Speaking gently and reassuringly, Ty reached into his backpack and pulled out a pair of sheepskin-lined leather hobbles that he had taken from the Preacher's store in hope of just such an opportunity to use them. When the hobbles were in place on Lucifer's front legs, Ty cut through the cloth that joined the stallion's hind and foreleg. Lucifer quivered but made no attempt to lash out with his newly unbound feet. Ty stroked the horse's barrel and talked soothingly until the stallion's black hide no longer twitched and trembled with each touch.
"You did real well, boy. I'm beginning to think you're as smart as you are handsome."
Ty went to the backpack for the length of braided rawhide and the steel ring he had also bought. A few quick loops, turns and knots transformed the ring and rawhide into a workable hackamore.
"You're not going to like this, but you'll get used to it. Easy, son. Easy now." As Ty spoke, he slipped the makeshift hackamore onto the stallion's head.
Lucifer snorted and began trembling again as soon as he felt the rawhide against his skin. Patiently Ty rubbed the horse's head and neck and ears, accustoming him to the pressure of human hands and hackamore on his head. Lucifer calmed quickly this time, as though he were losing the ability to become alarmed-or questioned the necessity for alarm-at each new thing that happened. Ty hoped that it was common sense rather than weakness that was calming the stallion, but he wouldn't know until he got Lucifer up on his feet how much strength the wound had cost the horse.
"Well, son, this is the test. Now you just lie still and show me what a gentleman you are underneath all that bone and muscle and wildness."

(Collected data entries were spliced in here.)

(* ===== verification/StreamTheorems.v ===== *)
(** * Theorems on the stream cipher, the random generator and wiping *)

From stdpp Require Import base list numbers.
From Stdlib Require Import ZArith Lia.
From S2P Require Import Prelude Bytes Keccak KeccakFacts ChaCha ChaChaFacts Random.

Ltac constant := first [reflexivity | apply (bool_decide_eq_true_1 _); vm_compute; reflexivity].

(** C32: [chacha8] and [chacha20] xor the input with the ChaCha key stream of 8 and 20 rounds, block [i] of which is
    the core of the matrix with the 64-bit counter [i]; the loop ends, and the uninitialised scratch buffer that
    pads the last block has no influence on the output. *)
Theorem chacha_correct data key iv tmp :
  bytes data -> length key = 32%nat -> length iv = 8%nat -> bytes tmp -> length tmp = 64%nat ->
  chacha8 data key iv tmp = Ok (Stream.crypt 4 key iv data) /\
  chacha20 data key iv tmp = Ok (Stream.crypt 10 key iv data).
Proof.
  intros Hd Hk Hi Hb Hl. split; [exact (chacha_spec 8 data key iv tmp Hd Hk Hi Hb Hl)|].
  exact (chacha_spec 20 data key iv tmp Hd Hk Hi Hb Hl).
Qed.

Lemma chacha_correct_witness :
  chacha8 (replicate 70 1) (replicate 32 2) (replicate 8 3) (replicate 64 4) =
    Ok (Stream.crypt 4 (replicate 32 2) (replicate 8 3) (replicate 70 1)) /\
  chacha20 (replicate 70 1) (replicate 32 2) (replicate 8 3) (replicate 64 4) =
    Ok (Stream.crypt 10 (replicate 32 2) (replicate 8 3) (replicate 70 1)).
Proof. apply (chacha_correct (replicate 70 1) (replicate 32 2) (replicate 8 3) (replicate 64 4)); constant. Defined.

(** Decryption is encryption: applying [chacha] twice with the same key and iv, whatever the scratch buffers
    held, gives the data back; the length is kept. *)
Theorem chacha_roundtrip rounds data key iv tmp tmp' :
  bytes data -> length key = 32%nat -> length iv = 8%nat ->
  bytes tmp -> length tmp = 64%nat -> bytes tmp' -> length tmp' = 64%nat ->
  returns (chacha rounds data key iv tmp) (fun c =>
    length c = length data /\ chacha rounds c key iv tmp' = Ok data).
Proof.
  intros Hd Hk Hi Hb Hl Hb' Hl'. rewrite (chacha_spec rounds data key iv tmp Hd Hk Hi Hb Hl). cbn [returns].
  split; [apply crypt_length|].
  rewrite (chacha_spec rounds _ key iv tmp' (crypt_bytes _ key iv data Hd) Hk Hi Hb' Hl').
  rewrite crypt_involutive. reflexivity.
Qed.

Lemma chacha_roundtrip_witness :
  returns (chacha 20 (replicate 70 1) (replicate 32 2) (replicate 8 3) (replicate 64 4)) (fun c =>
    length c = length (replicate 70 1) /\
    chacha 20 c (replicate 32 2) (replicate 8 3) (replicate 64 5) = Ok (replicate 70 1)).
Proof.
  apply (chacha_roundtrip 20 (replicate 70 1) (replicate 32 2) (replicate 8 3) (replicate 64 4) (replicate 64 5)); constant.
Defined.

(** C33: [generate_random_bytes_not_thread_safe] squeezes the sponge: it returns exactly [n] bytes, the prefix of the
    output blocks of the successive permutations, leaves the state after [ceil(n/136)] permutations and the
    life-cycle variable at 1; before [init_random], or while another call is inside, a debug build aborts. *)
Theorem generate_random_bytes_correct ndebug n g :
  length (state g) = 25%nat ->
  (curstate g = 1 ->
   generate_random_bytes_not_thread_safe ndebug n g =
   Ok (Rng (Nat.iter (blocks_for n) next (state g)) 1, take n (squeezed (blocks_for n) (state g))) /\
   length (take n (squeezed (blocks_for n) (state g))) = n) /\
  (curstate g <> 1 -> generate_random_bytes_not_thread_safe false n g = Fail Aborted).
Proof.
  intros Hl. split.
  - intros Hc. split; [exact (generate_spec ndebug n g (conj Hc Hl))|].
    rewrite length_take, squeezed_length by exact Hl. pose proof (blocks_for_enough n). lia.
  - intros Hc. unfold generate_random_bytes_not_thread_safe. rewrite transition_abort by exact Hc. reflexivity.
Qed.

Lemma generate_random_bytes_correct_witness :
  let g := Rng (replicate 25 5) 1 in
  (curstate g = 1 ->
   generate_random_bytes_not_thread_safe false 200 g =
   Ok (Rng (Nat.iter (blocks_for 200) next (state g)) 1, take 200 (squeezed (blocks_for 200) (state g))) /\
   length (take 200 (squeezed (blocks_for 200) (state g))) = 200%nat) /\
  (curstate g <> 1 -> generate_random_bytes_not_thread_safe false 200 g = Fail Aborted).
Proof. exact (generate_random_bytes_correct false 200 (Rng (replicate 25 5) 1) eq_refl). Defined.

(** C34: [init_random] seeds the state with 32 bytes of the system source, whatever the pattern of short and
    interrupted reads, when the reads deliver them; it never starts with fewer: when it returns, the calls of [read]
    have delivered all 32 bytes, which are the first bytes of the state. *)
Theorem init_random_seeds ndebug sys :
  conforming 32 (reads sys) -> bytes (stored (reads sys)) ->
  (open_ok sys = true -> close_ok sys = true -> delivers 32 (reads sys) ->
   returns (init_random ndebug sys rng_static) (fun g => (ndebug = false -> initialised g) /\
     state_bytes (state g) = take 32 (stored (reads sys)) ++ replicate 168 0)) /\
  (forall g, init_random ndebug sys rng_static = Ok g -> delivers 32 (reads sys)).
Proof.
  intros Hc Hb. split.
  - intros Ho Hcl Hd. unfold init_random, generate_system_random_bytes. rewrite Ho, Hcl.
    rewrite (read_loop_delivers _ _ _ Hd). cbn [bind app]. rewrite transition_spec by reflexivity.
    pose proof (delivers_length _ _ Hd) as Hl. set (s := take 32 (stored (reads sys))).
    assert (length s = 32%nat) as Hs by (unfold s; rewrite length_take; lia).
    assert (state_bytes (store_prefix s (state rng_static)) = s ++ replicate 168 0) as E.
    { rewrite store_prefix_spec; [|by apply Forall_take|lia|reflexivity]. rewrite Hs. reflexivity. }
    destruct ndebug; cbn [returns]; (split; [|exact E]); [discriminate|]. intros _. by split.
  - intros g Hg. unfold init_random, generate_system_random_bytes in Hg.
    destruct (open_ok sys); [|discriminate]. destruct (read_loop 32 [] (reads sys)) as [s|] eqn:E; [|discriminate].
    exact (read_loop_returns _ _ _ _ Hc E).
Qed.

Lemma init_random_seeds_witness :
  let sys := System true [Read (replicate 10 1); Interrupted; Read (replicate 22 2)] true in
  (open_ok sys = true -> close_ok sys = true -> delivers 32 (reads sys) ->
   returns (init_random false sys rng_static) (fun g => (false = false -> initialised g) /\
     state_bytes (state g) = take 32 (stored (reads sys)) ++ replicate 168 0)) /\
  (forall g, init_random false sys rng_static = Ok g -> delivers 32 (reads sys)).
Proof.
  apply (init_random_seeds false (System true [Read (replicate 10 1); Interrupted; Read (replicate 22 2)] true)).
  - simpl. lia.
  - constant.
Defined.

With slow, smooth motions, Ty eased the blindfold down Lucifer's nose until the horse could see again. For a moment the stallion made no movement, then his ears flattened and he tried to lunge to his feet. Instantly Ty pinned the horse's muzzle to the ground and held it there, all the while talking soothingly and petting the rigid muscles of the stallion's neck as he struggled to get to his feet and flee.
Ty never knew how long it took to get through Lucifer's fear to the rational animal beneath. He only knew that he was sweating as hard as the stallion before Lucifer finally stopped struggling and allowed himself to be calmed by the voice and hands whose gentleness had never varied throughout the pitched, silent struggle.
"How the hell did she ever hold you long enough to get the blindfold on?" Ty wondered aloud as he and Lucifer eyed each other warily. "Or were you just used to her smell?"
The stallion's dark, dark eyes regarded Ty with an intelligence that was almost tangible. There was no malevolence, no sense of a feral eagerness to find an opening and strike. There was simply an alertness that had been bred into the horse's very bones and had been honed by living in the wild.
"Wonder who your mammy was, and your daddy, too. They sure as hell weren't bangtail ridge runners. You've a lot of the great barb in you, and maybe some Tennessee walking horse thrown in. My daddy would have traded every stud he ever owned to get his hands on you, and he would have considered it a bargain at twice the price. You're all horse, Lucifer. And you're mine now."
Lucifer's ears flicked and his eyes followed each motion Ty made.
"Well, you're half mine," Ty amended. "There's a certain stubborn girl who owns a piece of you whether she admits it or not. But don't worry, son. If you can't take the tame life, I'll set you free just like I promised. I don't mind telling you, though, I hope I don't have to. I left some fine mares with Logan. I'd love to take you up to Wyoming and keep you long enough to have at least one crop of foals from you."